= Strict father model =

Parenting style

The strict father model of parenting is one which values strict discipline, particularly by the father, in parenting. The strict mother model also exists.

Ideas involved in this model include:
- That children learn through reward and punishment, as in operant conditioning. Corporal punishment, such as spanking, is favored in this model relative to other models.
- That children become more self-reliant and more self-disciplined by having strict parents.
- That the parent, particularly the father, is meant to mete out rewards for good behavior as well as punish bad behavior.

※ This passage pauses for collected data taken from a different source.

(* ===== verification/RBTreeProps.v ===== *)
(** * The red-black tree refines a sorted sequence

    [Clear], [ExtractPrefix] and [CheckInvariants], the operations as a sequence,
    and the theorems about the tree as its users see it. *)

From S2P Require Import Prelude RBTree RBTreeRep RBTreeInsert RBTreeOrder RBTreeErase RBTreeRemove RBTreeSeq.
From Stdlib Require Import Sorting.Sorted.

Import RBTree RBTreeRep RBTreeInsert RBTreeOrder RBTreeErase RBTreeRemove RBTreeSeq.

Module RBTreeProps.

Abbreviation unlinked := (mk nullptr false false nullptr nullptr).

(** ** Clear *)

(** The last step on a subtree: a leaf is unlinked from its parent and reset. *)
Lemma clear_leaf h s m c a k :
  focus h s m (N c E a E) k ->
  exists h', (forall fuel, clear_loop (S fuel) h s a = clear_loop fuel h' s (pa s k)) /\
    (k <> [] -> focus h' s m E k) /\ h' !! a = Some unlinked /\
    (forall z, z <> a -> z <> pa s k -> h' !! z = h !! z) /\ (k = [] -> h' !! s = h !! s).
Proof.
  intros H. destruct (focus_node _ _ _ _ _ _ _ _ H) as (Ha & Pp & Pa & Has). cbn [addr] in Ha.
  assert (a <> nullptr) as Ha0 by (eapply focus_not_null; [exact H | simpl; set_solver]).
  assert (s <> nullptr) as Hs0 by (eapply focus_not_null; [exact H | set_solver]).
  pose proof (focus_pa_not_null _ _ _ _ _ H) as Hp0.
  pose proof H as [_ Hk Hwf]. cbn [addr inorder app] in Hk, Hwf.
  destruct (wf_remove _ _ _ _ Hwf) as (Hwf' & Haout & _).
  pose proof (pa_in s k) as Hpin. assert (pa s k <> a) as Hpa by (intros E0; rewrite E0 in Hpin; done).
  assert (exists h1, (if negb (pa s k =? s) then
      ALYRN_CHECK (negb (pa s k =? nullptr));;
      pl ← left h (pa s k);
      if pl =? a then set_left h (pa s k) s else assert (eqp (right h (pa s k)) a);; set_right h (pa s k) s
    else Val h) = Val h1 /\ (k <> [] -> h1 !! pa s k = Some (cnode s m k s)) /\
    (forall z, z <> pa s k -> h1 !! z = h !! z) /\ (k = [] -> h1 = h)) as (h1 & Hrun & Hc1 & Hf1 & Hn1).
  { destruct k as [|f k]; [exists h; simpl; rewrite Z.eqb_refl; by split_and!|]. cbn [pa] in *.
    pose proof H as HP. apply focus_move in HP.
    destruct f as [c1 p r1|c1 l1 p]; cbn [plug1 faddr] in *;
      destruct (focus_node _ _ _ _ _ _ _ _ HP) as (Hp & Ppp & _ & Hps); cbn [addr] in Hp; xb;
      erewrite ld_left by done; rewrite bind_val.
    - rewrite Z.eqb_refl. erewrite st_left by done. eexists. split; [reflexivity|].
      split_and!; [intros _; by rewrite lookup_insert_eq | intros z Hz; by apply lookup_insert_ne | done].
    - rewrite (proj2 (Z.eqb_neq (addr s l1) a)).
      2: { intros E0. pose proof (addr_in s l1) as Hin. rewrite E0 in Hin. apply Haout. simpl. set_solver. }
      erewrite ld_right by done. rewrite eqp_val, assert_val. xb.
      erewrite st_right by done. eexists. split; [reflexivity|].
      split_and!; [intros _; by rewrite lookup_insert_eq | intros z Hz; by apply lookup_insert_ne | done]. }
  assert (h1 !! a = h !! a) as Ha1 by (apply Hf1; done).
  exists (<[a := unlinked]> h1). split_and!.
  - intros fuel. cbn [clear_loop]. xb. erewrite ld_linked by done. rewrite assert_val. xb.
    erewrite !ld_left, !ld_right by done. rewrite !neqp_val, !assert_val. xb.
    erewrite ld_parent by done. rewrite bind_val, Hrun, bind_val.
    erewrite st_clear by (rewrite Ha1; exact Ha). rewrite bind_val. done.
  - intros Hne. split; [done | | done]. cbn [addr].
    eapply repc_set; [apply Hwf' | exact Hk | |].
    + intros z Hz Hzp. rewrite lookup_insert_ne by (intros <-; done). by apply Hf1.
    + rewrite lookup_insert_ne by done. by apply Hc1.
  - apply lookup_insert_eq.
  - intros z Hz1 Hz2. rewrite lookup_insert_ne by done. by apply Hf1.
  - intros ->. rewrite lookup_insert_ne by done. by rewrite Hn1.
Qed.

This model of child-rearing would involve, for example, allowing children to cry themselves to sleep on the grounds that picking up a child when it should be sleeping on its own improperly fosters dependence on the parents. In his book Dare to Discipline, James Dobson advocates the strict father model. However, some researchers have linked authoritarian childrearing with children who withdraw, lack spontaneity, and have lesser evidence of conscience.

The strict father model is discussed by George Lakoff in his books, including Moral Politics, Don't Think of an Elephant, The Political Mind, and Whose Freedom?. In these books, the strict father model is contrasted with the nurturant parent model. Lakoff argues that if the metaphor of nation as family and government as parent is used, then conservative politics correspond to the strict father model. For example, conservatives think that adults should refrain from looking to the government for assistance lest they become dependent.